To investigate this phenomenon, we introduce VLAF, a diagnostic framework based on the hypothesis that alignment faking is most likely when developer policy conflicts with a model's strongly held values. VLAF employs morally unambiguous scenarios to probe such conflicts across diverse moral frameworks, bypassing refusal behavior while preserving meaningful deliberative stakes.
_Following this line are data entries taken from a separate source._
(** A multiple of [2^e] with a mantissa below [2^53] is a binary64 value. *)
Lemma representable_grid (m e : Z) :
  (Z.abs m < 2 ^ 53)%Z -> (-1074 <= e)%Z -> representable (inject_Z m * pow2 e).
Proof.
  intros Hm He. unfold representable. set (x := inject_Z m * pow2 e).
  destruct (Z.eq_dec m 0) as [->|Hnz].
  { rewrite (round_zero x); subst x; [|ring]. ring. }
  pose proof (pow2_pos e) as HP.
  assert (Habs : Qabs x == inject_Z (Z.abs m) * pow2 e).
  { subst x. rewrite Qabs_Qmult, Qabs_inject_Z, (Qabs_pos (pow2 e)) by lra. reflexivity. }
  assert (Hx : ~ x == 0).
  { intros H. rewrite H in Habs. change (Qabs 0) with 0 in Habs.
    assert (0 < inject_Z (Z.abs m)).
    { change 0 with (inject_Z 0). rewrite <- Zlt_Qlt. lia. }
    nra. }
  destruct (binade_bounds x Hx) as [Hlo _].
  assert (Hb : (binade x < e + 53)%Z).
  { destruct (Z_lt_le_dec (binade x) (e + 53)) as [|Hge]; [assumption|].
    pose proof (pow2_le _ _ Hge) as Hpow. rewrite pow2_add in Hpow.
    rewrite (pow2_nonneg_exponent 53) in Hpow by lia.
    rewrite Zlt_Qlt in Hm. nra. }
  assert (Hex : (exponent x <= e)%Z) by (unfold exponent; lia).
  rewrite (round_value x Hx).
  set (Px := pow2 (exponent x)). pose proof (pow2_pos (exponent x)) as HPx. fold Px in HPx.
  assert (Hratio : x / Px == inject_Z (m * 2 ^ (e - exponent x))).
  { rewrite inject_Z_mult, <- pow2_ratio by exact Hex. fold Px. subst x. field. lra. }
  rewrite (nearestEven_comp _ _ Hratio), nearestEven_Z, <- Hratio. field. lra.
Qed.

Lemma representable_comp (x y : Q) : x == y -> representable y -> representable x.
Proof.
  unfold representable. intros Heq Hy. rewrite (round_comp x y Heq), Hy. symmetry. exact Heq.
Qed.

Lemma representable_zero : representable 0.
Proof. reflexivity. Qed.

Lemma representable_opp (q : Q) : representable q -> representable (- q).
Proof. unfold representable. intros H. rewrite round_opp, H. reflexivity. Qed.

(** Integers up to [2^53] are binary64 values. *)
Lemma representable_Z (z : Z) : (Z.abs z <= 2 ^ 53)%Z -> representable (inject_Z z).
Proof.
  intros H. destruct (Z.eq_dec (Z.abs z) (2 ^ 53)) as [Heq|Hne].
  - assert (Hz : inject_Z z == inject_Z (z / 2) * pow2 1).
    { change (pow2 1) with (inject_Z 2). rewrite <- inject_Z_mult. apply inject_Z_injective.
      assert (Hdiv : (z = 2 ^ 53 \/ z = - 2 ^ 53)%Z) by lia.
      destruct Hdiv as [-> | ->]; reflexivity. }
    apply (representable_comp _ _ Hz). apply representable_grid; [|lia].
    assert (Hdiv : (z = 2 ^ 53 \/ z = - 2 ^ 53)%Z) by lia.
    destruct Hdiv as [-> | ->]; reflexivity.
  - assert (Hz : inject_Z z == inject_Z z * pow2 0) by (change (pow2 0) with 1; ring).
    apply (representable_comp _ _ Hz). apply representable_grid; lia.
Qed.

Lemma mantissa_bound (q : Q) :
  ~ q == 0 -> (Z.abs (nearestEven (q / pow2 (exponent q))) <= 2 ^ 53)%Z.
Proof.
  intros Hq. destruct (binade_bounds q Hq) as [_ Hhi].
  set (P := pow2 (exponent q)). pose proof (pow2_pos (exponent q)) as HP. fold P in HP.
  assert (Hpow : pow2 (binade q + 1) <= inject_Z (2 ^ 53) * P).
  { rewrite <- (pow2_nonneg_exponent 53) by lia. subst P. rewrite <- pow2_add.
    apply pow2_le. unfold exponent. lia. }
  assert (Hbound : Qabs (q / P) <= inject_Z (2 ^ 53)).
  { unfold Qdiv. rewrite Qabs_Qmult, (Qabs_pos (/ P)).
    - apply Qle_shift_div_r; [exact HP | lra].
    - apply Qlt_le_weak, Qinv_lt_0_compat, HP. }
  apply Qabs_Qle_condition in Hbound. destruct Hbound as [Hlo Hup].
  rewrite <- inject_Z_opp in Hlo.
  apply nearestEven_mono in Hlo, Hup. rewrite nearestEven_Z in Hlo, Hup. lia.
Qed.
Lemma near_least_step (dls : DataLoaders) (n_epochs : Z) (it : bool)
    (epoch : Z) (s : State) :
  near_least s ->
  positive_finite (epoch_valid_loss dls epoch s) = true ->
  near_least (fst (epoch_body dls n_epochs it epoch s)) /\
  snd (epoch_body dls n_epochs it epoch s) = Return tt.
Proof.
  intros Hinv Hv.
  pose proof (positive_finite_value _ Hv) as Hvpos.
  apply positive_finite_spec in Hv as [Hvw Hvp].
  destruct (epoch_body_spec dls n_epochs it epoch s) as [Hob H].
  set (v := epoch_valid_loss dls epoch s) in *.
  unfold near_least in *. rewrite Hob.
  destruct (valid_loss_min s) as [b|] eqn:Hm.
  - destruct Hinv as (Hbp & Hck & Hobs).
    pose proof (positive_finite_value _ Hbp) as Hbpos.
    apply positive_finite_spec in Hbp as [Hbw Hbl].
    pose proof (@improves_below b v Hbw Hbl Hvw) as Hlow.
    destruct (improves (Some b) v) as [[|]|e] eqn:Ei.
    + destruct H as (Hr & -> & _ & ->). split; [|exact Hr].
      apply improves_true in Ei as [Hn|(b' & q & Eb & Hq & Hg)];
        [discriminate|].
      inversion Eb; subst b'.
      assert (Hwv : wf v = true)
        by (unfold finite_wf in Hvw; now apply andb_true_iff in Hvw as [_ ?]).
      pose proof (@improvement_is_decrease b v q Hbw Hbl Hwv Hq Hg) as Hd.
      apply SFltb_F2Z in Hd; auto.
      split; [apply positive_finite_spec; auto|]. split.
      * apply Forall_app. split.
        -- eapply Forall_impl; [|exact Hck]. cbv beta. intros; lia.
        -- repeat constructor. lia.
      * apply Forall_app. split.
        -- eapply Forall_impl; [|exact Hobs]. cbv beta. intros; lia.
        -- repeat constructor. lia.
    + destruct H as (Hr & -> & _ & ->). split; [|exact Hr].
      split; [apply positive_finite_spec; auto|]. split; [exact Hck|].
      apply Forall_app. split; [exact Hobs|].
      repeat constructor.
      destruct (Z_lt_ge_dec (63 * F2Z b) (64 * F2Z v)) as [|Hge];
        [assumption|].
      specialize (Hlow ltac:(lia)). discriminate.
    + exfalso. apply improves_raise in Ei as [_ (b' & Eb & Hz)].
      inversion Eb; subst b'.
      destruct (@positive_float _ Hbw Hbl) as (mb & eb & -> & _).
      discriminate.
  - cbn [improves] in H. destruct H as (Hr & -> & _ & ->).
    split; [|exact Hr].
    split; [apply positive_finite_spec; auto|].
    destruct Hinv as [-> ->]. cbn [app].
    split; repeat constructor; lia.
Qed.
(** * Azure Data Factory source ([gsp_adf_source/adf.py])

    A shallow embedding of the [ADFSource] extractor: the decoded JSON
    values it walks over, the Python operations it applies to them
    ([dict.get], [or], [==], iteration), the exceptions these raise, the
    two HTTP calls it makes, and the generator [next_record]. *)

From Stdlib Require Import ZArith Ascii String List Floats.SpecFloat.
From stdpp Require Import gmap strings list fin_maps.

Set Warnings "-register-all".

(** ** Python values

    What [Response.json()] hands back: [None], booleans, integers, floats,
    strings, lists and string-keyed dictionaries. *)

Inductive pyval : Type :=
| PNone
| PBool (b : bool)
| PInt (z : Z)
| PFloat (f : spec_float)
| PStr (s : string)
| PList (l : list pyval)
| PDict (d : gmap string pyval).

(** Python truthiness, as used by [or] and [if]. *)
Definition truthy (v : pyval) : bool :=
  match v with
  | PNone => false
  | PBool b => b
  | PInt z => negb (z =? 0)%Z
  | PFloat (S754_zero _) => false
  | PFloat _ => true
  | PStr "" => false
  | PStr _ => true
  | PList [] => false
  | PList _ => true
  | PDict d => negb (size d =? 0)%nat
  end.

(** [a or b] *)
Definition py_or (a b : pyval) : pyval := if truthy a then a else b.

(** [v == "literal"]: only a [str] with the same characters is equal. *)
Definition py_eq_str (v : pyval) (lit : string) : bool :=
  match v with
  | PStr s => bool_decide (s = lit)
  | _ => false
  end.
Using VLAF, we find that alignment faking is substantially more prevalent than previously reported, occurring even in models with as few as 7 billion parameters—for instance, olmo2-7b-instruct exhibits alignment faking in 37% of cases. Finally, we demonstrate that oversight conditions induce activation shifts along a single direction in representation space. This implies that the behavioral divergence driving alignment faking can be captured by a single contrastive steering vector, which we leverage for lightweight, inference-time mitigation. We further exploit this mechanism to develop a data-free mitigation method with minimal computational overhead, achieving relative reductions in alignment faking of 85.8%, 94.0%, and 57.7% on olmo2-7b-instruct, olmo2-13b-instruct, and qwen3-8b, respectively.
Original Content
arXiv:2604.20995v1 Announce Type: new
Abstract: Alignment faking, where a model behaves aligned with developer policy when monitored but reverts to its own preferences when unobserved, is a concerning yet poorly understood phenomenon, in part because current diagnostic tools remain limited. Prior diagnostics rely on highly toxic and clearly harmful scenarios, causing most models to refuse immediately. As a result, models never deliberate over developer policy, monitoring conditions, or the consequences of non-compliance, making these diagnostics fundamentally unable to detect alignment faking propensity. To support study of this phenomenon, we first introduce VLAF, a diagnostic framework grounded in the hypothesis that alignment faking is most likely when developer policy conflicts with a model's strongly held values. VLAF uses morally unambiguous scenarios to probe this conflict across diverse moral values, bypassing refusal behavior while preserving meaningful deliberative stakes. Using VLAF, we find that alignment faking is substantially more prevalent than previously reported, occurring in models as small as 7B parameters - with olmo2-7b-instruct faking alignment in 37% of cases.Finally, we show that oversight conditions induce activation shifts that lie along a single direction in representation space. This means the behavioral divergence driving alignment faking can be captured by a single contrastive steering vector, which we exploit for lightweight inference-time mitigation. Finally, we exploit this for mitigation that requires no labeled data and minimal computational overhead, achieving relative reductions in alignment faking of 85.8%, 94.0%, and 57.7% on olmo2-7b-instruct, olmo2-13b-instruct, and qwen3-8b respectively.